◆ MATERIAL TO PROCESS:
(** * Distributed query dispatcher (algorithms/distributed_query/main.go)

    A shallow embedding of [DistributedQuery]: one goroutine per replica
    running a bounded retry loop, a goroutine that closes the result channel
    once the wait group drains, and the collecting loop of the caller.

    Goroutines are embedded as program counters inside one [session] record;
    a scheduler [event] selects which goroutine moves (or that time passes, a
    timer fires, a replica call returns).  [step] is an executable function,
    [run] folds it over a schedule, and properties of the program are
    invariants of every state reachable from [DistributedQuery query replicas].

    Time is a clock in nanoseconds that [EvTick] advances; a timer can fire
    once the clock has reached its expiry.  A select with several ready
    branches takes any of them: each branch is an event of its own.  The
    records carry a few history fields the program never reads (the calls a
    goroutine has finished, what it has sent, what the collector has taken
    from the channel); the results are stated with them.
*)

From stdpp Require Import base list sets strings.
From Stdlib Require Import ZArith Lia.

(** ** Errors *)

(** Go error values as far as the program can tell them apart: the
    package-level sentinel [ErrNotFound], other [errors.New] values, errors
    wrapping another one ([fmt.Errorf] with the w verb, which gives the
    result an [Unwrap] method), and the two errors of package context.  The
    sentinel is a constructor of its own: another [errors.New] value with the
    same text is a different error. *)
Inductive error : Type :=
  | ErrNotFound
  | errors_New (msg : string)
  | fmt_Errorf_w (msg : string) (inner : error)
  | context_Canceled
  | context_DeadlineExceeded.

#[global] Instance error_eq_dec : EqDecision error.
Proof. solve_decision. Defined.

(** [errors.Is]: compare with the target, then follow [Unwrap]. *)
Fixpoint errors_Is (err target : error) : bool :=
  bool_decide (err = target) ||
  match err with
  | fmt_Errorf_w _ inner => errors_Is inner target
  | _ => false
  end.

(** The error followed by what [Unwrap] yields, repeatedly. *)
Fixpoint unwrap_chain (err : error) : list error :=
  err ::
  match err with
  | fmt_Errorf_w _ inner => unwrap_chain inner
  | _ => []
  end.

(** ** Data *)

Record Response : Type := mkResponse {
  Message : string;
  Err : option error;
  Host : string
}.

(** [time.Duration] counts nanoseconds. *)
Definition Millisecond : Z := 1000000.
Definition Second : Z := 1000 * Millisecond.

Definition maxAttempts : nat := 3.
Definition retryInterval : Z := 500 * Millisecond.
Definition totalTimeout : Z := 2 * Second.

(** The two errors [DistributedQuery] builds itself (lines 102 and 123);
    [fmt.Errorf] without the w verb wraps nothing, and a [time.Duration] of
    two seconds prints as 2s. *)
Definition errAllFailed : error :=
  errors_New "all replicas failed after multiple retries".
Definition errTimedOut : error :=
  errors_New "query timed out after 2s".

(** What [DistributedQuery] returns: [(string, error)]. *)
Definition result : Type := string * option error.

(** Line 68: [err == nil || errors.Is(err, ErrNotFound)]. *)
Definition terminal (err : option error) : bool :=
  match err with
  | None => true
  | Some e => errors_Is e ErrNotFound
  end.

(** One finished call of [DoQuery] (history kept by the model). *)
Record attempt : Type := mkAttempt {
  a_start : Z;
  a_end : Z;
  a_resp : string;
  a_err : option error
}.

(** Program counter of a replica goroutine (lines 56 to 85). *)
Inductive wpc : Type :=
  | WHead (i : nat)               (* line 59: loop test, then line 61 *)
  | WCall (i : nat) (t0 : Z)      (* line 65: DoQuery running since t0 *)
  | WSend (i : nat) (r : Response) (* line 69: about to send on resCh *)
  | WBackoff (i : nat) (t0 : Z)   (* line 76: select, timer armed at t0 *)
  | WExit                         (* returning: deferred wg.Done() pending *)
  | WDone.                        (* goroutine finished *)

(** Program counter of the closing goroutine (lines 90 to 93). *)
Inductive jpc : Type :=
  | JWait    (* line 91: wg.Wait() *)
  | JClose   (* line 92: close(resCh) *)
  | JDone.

==

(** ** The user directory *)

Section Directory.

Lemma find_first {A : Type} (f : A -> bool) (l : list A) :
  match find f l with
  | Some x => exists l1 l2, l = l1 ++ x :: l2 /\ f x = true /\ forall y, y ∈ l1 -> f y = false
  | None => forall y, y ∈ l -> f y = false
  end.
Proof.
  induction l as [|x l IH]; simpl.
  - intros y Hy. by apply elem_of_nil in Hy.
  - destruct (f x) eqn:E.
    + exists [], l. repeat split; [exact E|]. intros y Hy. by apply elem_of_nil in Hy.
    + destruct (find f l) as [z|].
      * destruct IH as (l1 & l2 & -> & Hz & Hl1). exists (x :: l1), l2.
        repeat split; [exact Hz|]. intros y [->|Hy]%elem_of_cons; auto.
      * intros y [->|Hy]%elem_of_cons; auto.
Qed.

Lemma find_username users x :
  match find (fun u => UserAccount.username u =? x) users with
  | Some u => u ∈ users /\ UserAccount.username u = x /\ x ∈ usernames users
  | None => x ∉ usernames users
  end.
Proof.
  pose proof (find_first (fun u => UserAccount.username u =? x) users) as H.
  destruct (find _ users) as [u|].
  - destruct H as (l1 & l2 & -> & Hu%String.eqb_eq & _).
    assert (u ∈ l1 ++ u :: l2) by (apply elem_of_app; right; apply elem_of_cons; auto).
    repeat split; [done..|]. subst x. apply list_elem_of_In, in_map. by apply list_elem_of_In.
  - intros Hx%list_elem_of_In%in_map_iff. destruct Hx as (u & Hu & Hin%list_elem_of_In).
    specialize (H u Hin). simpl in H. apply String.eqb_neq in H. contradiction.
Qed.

◆ WHAT IS EXPECTED: Your reply should hold every line from the data that contains "Definition", copied in full.

◆ EXERCISE ANSWER:
Definition Millisecond : Z := 1000000.
Definition Second : Z := 1000 * Millisecond.
Definition maxAttempts : nat := 3.
Definition retryInterval : Z := 500 * Millisecond.
Definition totalTimeout : Z := 2 * Second.
Definition errAllFailed : error :=
Definition errTimedOut : error :=
Definition result : Type := string * option error.
Definition terminal (err : option error) : bool :=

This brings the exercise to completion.